What the task requires –
Each line of the data below that includes the string "InnerFrame" must be copied.

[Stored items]
++++++++++
Definition decrypt_message (peer wire : bytes) (profile : PaddingProfile.t) : store InnerFrame.t :=
  envelope ← pure_r (Envelope.parse wire);
  _ ← match Envelope.kind envelope with
      | SessionSetup => _ ← lib_pure (prekey_message_identity (Envelope.ciphertext envelope)); mret tt
      | Ratchet => lib_pure (signal_message_check (Envelope.ciphertext envelope))
      end;
  remote ← pure_r (address peer DEVICE_ID);
  local ← local_protocol_address;
  plaintext ← lib (message_decrypt remote local (Envelope.kind envelope) (Envelope.ciphertext envelope));
  pure_r (InnerFrame.parse plaintext profile).

Definition envelope_kind (wire : bytes) : Result EnvelopeKind :=
  e ← Envelope.parse wire; Ok (Envelope.kind e).

Definition decrypt_setup_from_unknown (wire : bytes) (profile : PaddingProfile.t)
    : store (bytes * InnerFrame.t) :=
  envelope ← pure_r (Envelope.parse wire);
  _ ← pure_r (ensure (bool_decide (Envelope.kind envelope = SessionSetup))
                     (Malformed "expected a session-setup message on a pairing inbox"));
  identity ← lib_pure (prekey_message_identity (Envelope.ciphertext envelope));
  let sender := address_for_identity identity in
  frame ← decrypt_message sender wire profile;
  mret (sender, frame).
End session.

(** ** Lemmas *)

(** What the library promises of a session between a sender at [ks] and a
    receiver at [kr] that are in step: what one encrypts to the other is
    non-empty, is decoded by the receiver as the type it was sent as, and
    decrypts to the plaintext. *)
Definition in_step `{RatchetLib} (ks kr : Keys.t) (sender receiver : bytes) : Prop :=
  forall plaintext ty c ks',
    message_encrypt receiver sender plaintext ks = (Ok (ty, c), ks') ->
    c <> [] /\ exists kr' kind,
      message_decrypt sender receiver kind c kr = (Ok plaintext, kr') /\
      match ty with
      | PreKeyMessage => kind = SessionSetup /\ exists i, prekey_message_identity c = Ok i
      | SignalMessage => kind = Ratchet /\ signal_message_check c = Ok tt
      | OtherMessage _ => True
      end.

Lemma address_inv `{RatchetLib} name a : address name DEVICE_ID = Ok a -> a = name.
Proof. unfold address. by intros (d & _ & [= <-])%bind_Ok. Qed.

Lemma encrypt_inv `{SqlText} `{LibSignal} `{RatchetLib} peer frame profile ks wire ks' :
  encrypt_message peer frame profile ks = (Ok wire, ks') ->
  exists plaintext local ty c kind, InnerFrame.encode frame profile = Ok plaintext /\
    local_protocol_address ks = (Ok local, ks) /\
    message_encrypt peer local plaintext ks = (Ok (ty, c), ks') /\
    wire = Envelope.encode (Envelope.mk kind c) /\
    match ty with PreKeyMessage => kind = SessionSetup | SignalMessage => kind = Ratchet
                | OtherMessage _ => False end.
Proof.
  unfold encrypt_message. intros (plaintext & k1 & [= Hp ->] & E)%st_bind_Ok.
  apply st_bind_Ok in E as (remote & k2 & [= Hr <-] & E). apply address_inv in Hr as ->.
  apply st_bind_Ok in E as (local & k3 & Hl & E).
  assert (k3 = k1) as ->.
  { revert Hl. unfold local_protocol_address, read_r, pure_r, mbind, st_bind.
    destruct (local_address k1); [|done|done]. by intros [= _ <-]. }
  apply st_bind_Ok in E as ([ty c] & k4 & Hm & E).
  apply st_bind_Ok in E as (kind & k5 & [= Hk <-] & [= <- <-]).
  exists plaintext, local, ty, c, kind. split_and!; try done.
  - revert Hm. unfold lib. destruct (message_encrypt _ _ _ _) as [[x| |] k']; simpl; try done.
    by intros [= <- <-].
  - destruct ty; simplify_eq; done.
Qed.

(** What the library decrypts is the frame that was encoded. *)
Lemma decrypt_of_message `{SqlText} `{LibSignal} `{RatchetLib}
    kr kr' sender receiver frame profile plaintext ty kind c :
  PaddingProfile.wf profile -> InnerFrame.encode frame profile = Ok plaintext ->
  local_protocol_address kr = (Ok receiver, kr) -> c <> [] ->
  message_decrypt sender receiver kind c kr = (Ok plaintext, kr') ->
  match ty with
  | PreKeyMessage => kind = SessionSetup /\ exists i, prekey_message_identity c = Ok i
  | SignalMessage => kind = Ratchet /\ signal_message_check c = Ok tt
  | OtherMessage _ => False
  end ->
  decrypt_message sender (Envelope.encode (Envelope.mk kind c)) profile kr = (Ok frame, kr').
Proof.
  intros Hwf Hp Hlr Hc Hd Hty.
  unfold decrypt_message, mbind, st_bind, pure_r. rewrite envelope_roundtrip by done.
  cbn [Envelope.kind Envelope.ciphertext].
  assert (Haddr : forall name, address name DEVICE_ID = Ok name).
  { intros name. revert Hlr. unfold local_protocol_address, read_r, pure_r, mbind, st_bind, address.
    destruct (local_address kr); [|done|done]. by destruct (device_id DEVICE_ID). }
  assert (Hparse : InnerFrame.parse plaintext profile = Ok frame) by (by apply (inner_encode_parse profile frame plaintext)).
  destruct ty; try done; [destruct Hty as [-> [i Hi]]|destruct Hty as [-> Hi]]; cbn iota;
    unfold lib_pure, pure_r, lib; rewrite Hi; simpl; by rewrite Haddr, Hlr, Hd; simpl; rewrite Hparse.
Qed.

(** A successful encryption is decrypted by a receiver in step. *)
Lemma decrypt_encrypted `{SqlText} `{LibSignal} `{RatchetLib}
    (ks ks' kr : Keys.t) (sender receiver : bytes) frame profile wire :
  PaddingProfile.wf profile -> in_step ks kr sender receiver ->
  local_protocol_address ks = (Ok sender, ks) -> local_protocol_address kr = (Ok receiver, kr) ->
  encrypt_message receiver frame profile ks = (Ok wire, ks') ->
  (exists kr', decrypt_message sender wire profile kr = (Ok frame, kr')) /\
  exists kind c, wire = Envelope.encode (Envelope.mk kind c) /\ c <> [].
Proof.
  intros Hwf Hstep Hls Hlr E.
  destruct (encrypt_inv _ _ _ _ _ _ E) as (plaintext & local & ty & c & kind & Hp & Hl & Hm & -> & Hk).
  assert (local = sender) as -> by congruence.
  destruct (Hstep _ _ _ _ Hm) as (Hc & kr' & kind' & Hd & Hty).
  split; [|by exists kind, c]. exists kr'.
  assert (kind' = kind) as -> by (destruct ty; naive_solver).
  eapply (decrypt_of_message _ _ _ _ _ _ _ ty); eauto. by destruct ty.
Qed.

(** The promise for the next [n] messages from the sender to the receiver,
    delivered in order; the library leaves the local identities alone. *)
Fixpoint in_step_for `{SqlText} `{LibSignal} `{RatchetLib} (n : nat) (ks kr : Keys.t) (sender receiver : bytes) : Prop :=
  match n with
  | O => True
  | S n =>
    local_protocol_address ks = (Ok sender, ks) /\ local_protocol_address kr = (Ok receiver, kr) /\
    forall plaintext ty c ks',
      message_encrypt receiver sender plaintext ks = (Ok (ty, c), ks') ->
      c <> [] /\ exists kr' kind,
        message_decrypt sender receiver kind c kr = (Ok plaintext, kr') /\
        match ty with
        | PreKeyMessage => kind = SessionSetup /\ exists i, prekey_message_identity c = Ok i
        | SignalMessage => kind = Ratchet /\ signal_message_check c = Ok tt
        | OtherMessage _ => True
        end /\ in_step_for n ks' kr' sender receiver
  end.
++++++++++
Answer –
Definition decrypt_message (peer wire : bytes) (profile : PaddingProfile.t) : store InnerFrame.t :=
  pure_r (InnerFrame.parse plaintext profile).
    : store (bytes * InnerFrame.t) :=
  exists plaintext local ty c kind, InnerFrame.encode frame profile = Ok plaintext /\
  PaddingProfile.wf profile -> InnerFrame.encode frame profile = Ok plaintext ->
  assert (Hparse : InnerFrame.parse plaintext profile = Ok frame) by (by apply (inner_encode_parse profile frame plaintext)).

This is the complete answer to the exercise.